Ultimate Homemade Pesto Pizza

A vibrant, fresh pizza featuring a crisp homemade or store-bought crust slathered with aromatic basil pesto, topped with creamy mozzarella, and finished with your favorite vegetables. It's a quick, flavorful weeknight dinner or impressive weekend meal.
Prep Time 15 minutes
Cook Time 12 minutes
Total Time 27 minutes
Servings: 4 servings
Course: Main
Cuisine: Italian
Calories: 450

Ingredients
  

  • 1 lb pizza dough store-bought or homemade, at room temperature
  • 1 cup fresh basil pesto homemade (see notes) or high-quality store-bought
  • 8 oz fresh mozzarella cheese torn or sliced into small pieces
  • 1/2 cup cherry tomatoes halved
  • 1/4 cup grated Parmesan cheese plus more for serving
  • 1 tbsp olive oil for brushing
  • 1/4 tsp flaky sea salt optional, for finishing
  • 2 tbsp pine nuts optional, for garnish

Equipment

  • Pizza stone or heavy baking sheet
  • Parchment paper
  • Bench scraper or large spatula

Method
 

  1. Preheat your oven to its highest temperature, ideally 500°F (260°C) or as high as it will go.
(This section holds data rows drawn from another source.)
(** C17: a change is proposed for review and nothing else.  However a proposal ends,
    the requests it sent are an initial part of three: a new branch at the base
    commit, the file on that branch, and a pull request from it; the branch is one
    of CloudWard's own, and repository and path are the ones the allowlist grants.
    A proposal that returns has sent all three and found the pull request's number,
    or answers from its record and has sent nothing. *)
Theorem change_reviewed subject_id operation correlation_id incident_id r (w w' : World X) res :
  GitHubChangeProposalRequest_valid r = true →
  propose_change policy subject_id operation correlation_id incident_id r w = (res, w') →
  starts_with "cloudward/" r.(gcr_head) = true ∧
  ∃ l, w'.(trace) = w.(trace) ++ l ∧
    (l = [] ∨ ∃ repository path,
       writable_path policy repository path ∧ repository ∈ map fst policy.(write_paths) ∧
       l `prefix_of` change_calls subject_id operation repository path r) ∧
    ∀ resp, res = Ok resp →
      length l = (if resp.(gcp_created) then 3 else 0)%nat ∧
      (resp.(gcp_created) = true → 1 ≤ resp.(gcp_pull_request).(gpr_number) ∧
         resp.(gcp_pull_request).(gpr_head) = r.(gcr_head)).
Proof.
  intros Hvalid Hrun. split.
  { unfold GitHubChangeProposalRequest_valid, cloudward_branch in Hvalid. by boolify. }
  pose proof (propose_sends _ _ _ _ _ _ _ _ Hrun) as (l & Ht & Hl). exists l.
  split_and!; [done..|]. intros resp ->.
  apply propose_run in Hrun as (repository & path & _ & _ & Hcase). cbv zeta in Hcase.
  destruct (gcp_created resp).
  - destruct Hcase as (Ht' & _ & ? & _ & _ & ? & _). rewrite Ht in Ht'. by simplify_list_eq.
  - destruct Hcase as [-> _]. split; [|done]. rewrite <- (app_nil_r w.(trace)) in Ht at 1.
    by simplify_list_eq.
Qed.

(** Two responses name the same pull request. *)
Definition same_change (a b : GitHubChangeProposalResponse) : Prop :=
  a.(gcp_subject_id) = b.(gcp_subject_id) ∧ a.(gcp_path) = b.(gcp_path) ∧
  a.(gcp_commit_sha) = b.(gcp_commit_sha) ∧
  a.(gcp_pull_request).(gpr_repository) = b.(gcp_pull_request).(gpr_repository) ∧
  a.(gcp_pull_request).(gpr_number) = b.(gcp_pull_request).(gpr_number) ∧
  a.(gcp_pull_request).(gpr_url) = b.(gcp_pull_request).(gpr_url).

Lemma bound_reference_of record pull url key sha :
  change_of key url sha pull record → 1 ≤ pull.(gpr_number) → truthy_str url = true →
  bound_reference (Some record) = Some (record, pull.(gpr_number), url).
Proof.
  intros (_ & Hn & Hu & _) Hpos Htrue. simpl. rewrite Hn, Hu, Htrue.
  by rewrite (proj2 (Z.eqb_neq _ _)) by lia.
Qed.

Lemma recorded_change_of subject_id path r record resp :
  let pull := resp.(gcp_pull_request) in
  (∃ key, change_of key pull.(gpr_url) resp.(gcp_commit_sha) pull record) →
  1 ≤ pull.(gpr_number) → truthy_str resp.(gcp_commit_sha) = true →
  recorded_change subject_id path r record pull.(gpr_number) pull.(gpr_url)
  = Ok {| gcp_subject_id := uuid_str subject_id; gcp_path := path;
          gcp_commit_sha := resp.(gcp_commit_sha); gcp_pull_request := pull;
          gcp_created := false |}.
Proof.
  intros pull (key & _ & _ & _ & Hrepo & Hsha & Hhead & Hbase) Hpos Htrue.
  unfold recorded_change, str_get, get_or. rewrite Hsha, Hhead, Hbase, Hrepo. cbn [from_option id py_str].
  rewrite Htrue. cbn [negb]. unfold validated, GitHubPullRequestResult_valid. cbn [gpr_number].
  rewrite (proj2 (Z.leb_le _ _) Hpos). cbn [res_bind]. unfold pull. by destruct (gcp_pull_request resp).
Qed.

(** Answering from a record does not depend on the rest of the request. *)
Lemma recorded_change_same subject_id path r r2 record n u resp :
  recorded_change subject_id path r record n u = Ok resp →
  ∃ resp2, recorded_change subject_id path r2 record n u = Ok resp2 ∧ same_change resp2 resp ∧
    resp2.(gcp_created) = false.
Proof.
  unfold recorded_change, validated, GitHubPullRequestResult_valid. destruct (negb _); [done|].
  cbn [gpr_number]. destruct (1 <=? n); [|done]. intros [= <-]. eexists. by split_and!.
Qed.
Place a pizza stone or an inverted baking sheet on the middle rack to heat for at least 30 minutes. A blazing hot surface is the secret to a crisp, professional-quality crust.
  2. On a lightly floured surface, gently stretch and shape your room-temperature dough into a 12-inch round. Don't use a rolling pin if you can avoid it; using your hands helps preserve those precious air bubbles for a better texture. Transfer the shaped dough to a piece of parchment paper.
  3. Spread the basil pesto evenly over the dough, leaving a 1/2-inch border for the crust. Trust me, a thin, even layer is better than a thick, gloopy one—it prevents a soggy center. Scatter the torn fresh mozzarella pieces over the pesto, then add your cherry tomatoes.
  4. Carefully slide the pizza (on the parchment paper) onto the preheated stone or baking sheet. Bake for 10-12 minutes, or until the crust is deeply golden and puffed, and the cheese is bubbling and spotted with brown. Tip from me: rotate the pizza halfway through for even cooking.
  5. Remove the pizza from the oven and immediately sprinkle with grated Parmesan and a pinch of flaky sea salt. Let it rest for 2-3 minutes—this allows the cheese to set slightly for cleaner slicing. Garnish with fresh basil leaves and pine nuts if using, slice, and serve hot.

Notes

Chef's Tips:
• For the crispiest bottom crust, bake the pizza directly on the stone without parchment for the last 2 minutes (carefully slide the parchment out).
• A common mistake is overloading the pizza with wet toppings, which leads to a soggy center. Less is more!
• Serve with a simple arugula salad dressed with lemon juice and olive oil for a perfect meal.
Food Safety:
• Ensure pizza reaches an internal temperature of 165°F (74°C) if using pre-cooked proteins as toppings.
• Refrigerate leftovers within 2 hours of cooking.